• **Your objective**:
Return each line in the records below that includes "cmac".

• **Records for the task**:
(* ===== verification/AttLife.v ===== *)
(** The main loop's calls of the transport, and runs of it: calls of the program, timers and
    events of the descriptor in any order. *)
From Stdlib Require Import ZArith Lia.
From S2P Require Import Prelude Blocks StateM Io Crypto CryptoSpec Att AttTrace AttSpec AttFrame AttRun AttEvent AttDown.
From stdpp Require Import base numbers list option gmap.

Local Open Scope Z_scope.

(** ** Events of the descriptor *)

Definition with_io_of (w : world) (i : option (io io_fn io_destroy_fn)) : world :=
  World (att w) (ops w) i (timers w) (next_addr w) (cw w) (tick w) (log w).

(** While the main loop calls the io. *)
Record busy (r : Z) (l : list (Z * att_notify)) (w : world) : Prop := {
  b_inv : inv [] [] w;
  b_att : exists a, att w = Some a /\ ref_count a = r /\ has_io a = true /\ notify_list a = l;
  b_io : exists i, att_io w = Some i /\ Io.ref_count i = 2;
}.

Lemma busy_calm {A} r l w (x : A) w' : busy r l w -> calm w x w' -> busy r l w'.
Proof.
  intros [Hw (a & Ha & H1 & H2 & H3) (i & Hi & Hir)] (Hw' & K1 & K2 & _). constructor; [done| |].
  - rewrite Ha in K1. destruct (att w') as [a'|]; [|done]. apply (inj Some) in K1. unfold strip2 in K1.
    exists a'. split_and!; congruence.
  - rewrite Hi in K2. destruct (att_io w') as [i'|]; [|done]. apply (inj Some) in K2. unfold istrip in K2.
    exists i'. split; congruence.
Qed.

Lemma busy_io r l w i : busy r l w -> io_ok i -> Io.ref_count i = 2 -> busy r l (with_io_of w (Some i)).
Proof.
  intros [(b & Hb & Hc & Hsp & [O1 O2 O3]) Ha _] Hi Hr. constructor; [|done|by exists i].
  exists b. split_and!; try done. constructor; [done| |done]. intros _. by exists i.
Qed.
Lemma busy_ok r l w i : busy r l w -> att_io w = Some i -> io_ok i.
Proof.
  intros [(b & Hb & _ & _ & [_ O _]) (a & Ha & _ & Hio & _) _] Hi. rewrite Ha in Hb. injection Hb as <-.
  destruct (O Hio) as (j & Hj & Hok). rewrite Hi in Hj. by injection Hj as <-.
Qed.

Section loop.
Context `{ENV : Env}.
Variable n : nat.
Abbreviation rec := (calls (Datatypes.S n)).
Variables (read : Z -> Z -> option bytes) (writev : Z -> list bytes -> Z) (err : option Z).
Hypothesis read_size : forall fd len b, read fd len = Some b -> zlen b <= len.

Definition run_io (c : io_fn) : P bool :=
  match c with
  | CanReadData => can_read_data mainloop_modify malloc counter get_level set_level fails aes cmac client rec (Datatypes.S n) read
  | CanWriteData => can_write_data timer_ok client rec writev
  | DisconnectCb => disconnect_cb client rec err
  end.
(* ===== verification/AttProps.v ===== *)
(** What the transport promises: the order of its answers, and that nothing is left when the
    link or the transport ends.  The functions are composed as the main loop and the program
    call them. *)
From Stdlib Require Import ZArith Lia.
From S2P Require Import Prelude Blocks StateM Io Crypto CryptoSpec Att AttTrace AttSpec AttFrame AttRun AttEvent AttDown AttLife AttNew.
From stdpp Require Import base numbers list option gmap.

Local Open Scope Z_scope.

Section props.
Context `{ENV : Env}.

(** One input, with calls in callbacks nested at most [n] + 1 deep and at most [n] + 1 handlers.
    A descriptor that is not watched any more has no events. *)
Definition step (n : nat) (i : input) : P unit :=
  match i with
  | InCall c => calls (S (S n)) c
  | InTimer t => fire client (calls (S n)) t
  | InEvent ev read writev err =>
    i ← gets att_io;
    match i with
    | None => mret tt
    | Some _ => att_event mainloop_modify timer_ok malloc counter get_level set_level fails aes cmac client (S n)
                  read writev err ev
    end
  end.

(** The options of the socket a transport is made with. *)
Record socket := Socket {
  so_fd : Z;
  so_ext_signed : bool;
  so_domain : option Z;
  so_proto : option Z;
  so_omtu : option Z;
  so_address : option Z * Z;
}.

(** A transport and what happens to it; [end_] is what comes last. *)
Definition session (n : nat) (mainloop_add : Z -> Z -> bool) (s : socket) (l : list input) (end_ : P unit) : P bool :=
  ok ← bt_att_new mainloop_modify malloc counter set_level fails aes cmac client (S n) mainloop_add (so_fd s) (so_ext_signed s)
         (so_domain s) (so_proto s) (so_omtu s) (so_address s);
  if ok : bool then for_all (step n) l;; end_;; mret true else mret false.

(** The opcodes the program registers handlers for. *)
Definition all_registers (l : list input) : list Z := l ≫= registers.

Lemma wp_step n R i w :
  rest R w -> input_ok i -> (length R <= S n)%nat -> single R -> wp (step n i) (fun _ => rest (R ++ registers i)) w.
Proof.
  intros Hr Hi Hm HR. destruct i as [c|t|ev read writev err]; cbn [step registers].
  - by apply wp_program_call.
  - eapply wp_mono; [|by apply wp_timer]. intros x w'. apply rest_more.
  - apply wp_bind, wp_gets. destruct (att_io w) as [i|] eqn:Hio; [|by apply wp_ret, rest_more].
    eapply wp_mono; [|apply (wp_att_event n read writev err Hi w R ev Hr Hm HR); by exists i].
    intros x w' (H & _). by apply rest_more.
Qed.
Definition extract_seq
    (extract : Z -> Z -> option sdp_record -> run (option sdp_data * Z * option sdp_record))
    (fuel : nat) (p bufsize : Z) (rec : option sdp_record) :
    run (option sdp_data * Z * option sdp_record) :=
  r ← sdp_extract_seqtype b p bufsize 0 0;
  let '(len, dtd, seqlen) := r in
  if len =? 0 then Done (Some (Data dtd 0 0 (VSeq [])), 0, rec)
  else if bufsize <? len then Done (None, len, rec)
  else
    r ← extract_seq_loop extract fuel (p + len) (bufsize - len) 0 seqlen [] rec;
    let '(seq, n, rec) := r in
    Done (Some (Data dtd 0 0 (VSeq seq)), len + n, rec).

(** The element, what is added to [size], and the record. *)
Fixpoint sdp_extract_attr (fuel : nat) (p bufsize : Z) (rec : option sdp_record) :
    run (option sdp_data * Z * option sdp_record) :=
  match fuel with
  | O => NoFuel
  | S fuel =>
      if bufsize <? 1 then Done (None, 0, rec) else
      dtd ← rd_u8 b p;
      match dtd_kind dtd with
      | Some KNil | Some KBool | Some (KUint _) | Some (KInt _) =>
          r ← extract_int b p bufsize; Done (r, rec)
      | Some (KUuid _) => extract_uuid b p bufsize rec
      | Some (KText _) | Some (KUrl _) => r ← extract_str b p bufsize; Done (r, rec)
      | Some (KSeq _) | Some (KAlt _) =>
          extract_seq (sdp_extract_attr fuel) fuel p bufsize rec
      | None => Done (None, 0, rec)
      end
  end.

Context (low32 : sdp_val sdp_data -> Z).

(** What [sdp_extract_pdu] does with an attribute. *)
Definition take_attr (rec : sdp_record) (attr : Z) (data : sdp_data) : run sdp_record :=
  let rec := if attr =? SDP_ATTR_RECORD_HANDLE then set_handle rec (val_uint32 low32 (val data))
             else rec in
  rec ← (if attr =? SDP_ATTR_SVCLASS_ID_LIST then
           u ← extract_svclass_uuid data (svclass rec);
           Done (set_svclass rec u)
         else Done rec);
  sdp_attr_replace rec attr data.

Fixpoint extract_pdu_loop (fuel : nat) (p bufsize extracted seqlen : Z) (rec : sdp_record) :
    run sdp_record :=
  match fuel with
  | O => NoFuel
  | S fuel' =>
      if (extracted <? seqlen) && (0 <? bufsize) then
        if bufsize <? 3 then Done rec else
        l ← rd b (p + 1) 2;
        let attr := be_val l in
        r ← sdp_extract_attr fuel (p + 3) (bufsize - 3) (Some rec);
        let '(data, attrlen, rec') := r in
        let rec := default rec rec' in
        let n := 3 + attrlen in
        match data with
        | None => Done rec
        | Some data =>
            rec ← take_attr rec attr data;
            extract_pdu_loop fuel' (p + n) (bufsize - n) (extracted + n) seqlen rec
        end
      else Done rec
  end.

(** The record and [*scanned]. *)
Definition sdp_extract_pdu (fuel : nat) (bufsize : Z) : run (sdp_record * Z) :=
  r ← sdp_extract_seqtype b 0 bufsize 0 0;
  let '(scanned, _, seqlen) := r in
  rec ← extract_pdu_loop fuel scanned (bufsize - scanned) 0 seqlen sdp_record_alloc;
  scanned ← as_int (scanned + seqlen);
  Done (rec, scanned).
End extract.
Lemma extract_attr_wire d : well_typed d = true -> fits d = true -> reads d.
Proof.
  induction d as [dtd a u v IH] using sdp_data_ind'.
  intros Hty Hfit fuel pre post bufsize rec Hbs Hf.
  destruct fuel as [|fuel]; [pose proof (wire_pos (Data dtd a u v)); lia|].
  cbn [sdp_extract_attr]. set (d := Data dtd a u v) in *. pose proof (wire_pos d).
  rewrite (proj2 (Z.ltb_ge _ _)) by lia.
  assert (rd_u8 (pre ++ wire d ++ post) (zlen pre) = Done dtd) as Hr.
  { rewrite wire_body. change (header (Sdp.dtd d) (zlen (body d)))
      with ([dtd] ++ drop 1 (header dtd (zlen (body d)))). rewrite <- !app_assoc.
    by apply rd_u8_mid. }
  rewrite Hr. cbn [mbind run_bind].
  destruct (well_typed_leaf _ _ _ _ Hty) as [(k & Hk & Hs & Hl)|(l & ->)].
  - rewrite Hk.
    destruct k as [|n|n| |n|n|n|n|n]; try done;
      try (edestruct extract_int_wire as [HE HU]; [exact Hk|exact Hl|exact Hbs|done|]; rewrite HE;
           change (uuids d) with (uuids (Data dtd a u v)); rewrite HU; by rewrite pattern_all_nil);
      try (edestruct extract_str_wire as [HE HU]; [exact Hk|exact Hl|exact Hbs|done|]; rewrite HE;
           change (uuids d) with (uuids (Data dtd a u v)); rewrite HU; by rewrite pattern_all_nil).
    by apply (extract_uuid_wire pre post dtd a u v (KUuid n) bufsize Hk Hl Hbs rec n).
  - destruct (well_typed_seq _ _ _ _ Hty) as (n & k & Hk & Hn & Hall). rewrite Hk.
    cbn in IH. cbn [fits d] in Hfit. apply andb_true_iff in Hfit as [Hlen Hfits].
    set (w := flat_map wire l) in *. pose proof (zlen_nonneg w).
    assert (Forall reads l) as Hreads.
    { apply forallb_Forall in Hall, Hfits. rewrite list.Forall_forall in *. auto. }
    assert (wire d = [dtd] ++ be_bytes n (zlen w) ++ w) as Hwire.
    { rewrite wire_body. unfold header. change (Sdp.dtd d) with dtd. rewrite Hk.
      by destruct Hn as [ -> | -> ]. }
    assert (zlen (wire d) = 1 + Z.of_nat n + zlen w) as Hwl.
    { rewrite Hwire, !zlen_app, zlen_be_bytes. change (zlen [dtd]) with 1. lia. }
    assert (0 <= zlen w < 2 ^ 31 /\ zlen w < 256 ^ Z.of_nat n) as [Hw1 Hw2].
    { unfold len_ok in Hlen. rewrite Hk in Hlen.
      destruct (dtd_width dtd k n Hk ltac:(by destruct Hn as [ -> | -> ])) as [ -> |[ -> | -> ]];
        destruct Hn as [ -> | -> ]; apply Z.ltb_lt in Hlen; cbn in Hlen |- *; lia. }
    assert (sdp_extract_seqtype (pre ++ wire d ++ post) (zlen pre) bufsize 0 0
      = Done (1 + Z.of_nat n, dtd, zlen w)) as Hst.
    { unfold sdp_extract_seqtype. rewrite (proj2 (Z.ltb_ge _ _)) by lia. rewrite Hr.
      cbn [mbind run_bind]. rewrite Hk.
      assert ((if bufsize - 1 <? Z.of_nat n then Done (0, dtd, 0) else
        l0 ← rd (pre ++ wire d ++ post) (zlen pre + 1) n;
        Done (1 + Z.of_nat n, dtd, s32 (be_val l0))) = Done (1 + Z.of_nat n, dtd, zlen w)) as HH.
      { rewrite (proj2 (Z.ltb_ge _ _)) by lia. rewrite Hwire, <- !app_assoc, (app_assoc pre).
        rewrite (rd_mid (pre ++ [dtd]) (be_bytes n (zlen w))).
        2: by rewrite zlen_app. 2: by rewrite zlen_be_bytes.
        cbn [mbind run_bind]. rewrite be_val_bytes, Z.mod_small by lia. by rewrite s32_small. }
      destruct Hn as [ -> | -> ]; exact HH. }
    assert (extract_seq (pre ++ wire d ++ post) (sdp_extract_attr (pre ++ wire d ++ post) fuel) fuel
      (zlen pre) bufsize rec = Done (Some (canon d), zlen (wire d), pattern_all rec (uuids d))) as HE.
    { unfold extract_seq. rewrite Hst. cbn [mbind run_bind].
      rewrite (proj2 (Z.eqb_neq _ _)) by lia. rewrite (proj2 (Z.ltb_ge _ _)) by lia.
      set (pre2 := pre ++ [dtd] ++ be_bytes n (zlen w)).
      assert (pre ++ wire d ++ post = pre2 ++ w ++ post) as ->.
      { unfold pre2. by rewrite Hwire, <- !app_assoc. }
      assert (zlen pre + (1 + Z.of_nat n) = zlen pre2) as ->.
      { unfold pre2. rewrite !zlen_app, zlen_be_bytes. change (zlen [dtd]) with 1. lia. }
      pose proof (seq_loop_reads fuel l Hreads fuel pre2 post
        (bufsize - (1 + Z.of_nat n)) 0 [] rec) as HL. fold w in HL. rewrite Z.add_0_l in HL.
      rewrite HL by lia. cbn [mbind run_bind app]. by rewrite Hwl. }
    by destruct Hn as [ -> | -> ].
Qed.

• **The completed task**:
  | CanReadData => can_read_data mainloop_modify malloc counter get_level set_level fails aes cmac client rec (Datatypes.S n) read
    | Some _ => att_event mainloop_modify timer_ok malloc counter get_level set_level fails aes cmac client (S n)
  ok ← bt_att_new mainloop_modify malloc counter set_level fails aes cmac client (S n) mainloop_add (so_fd s) (so_ext_signed s)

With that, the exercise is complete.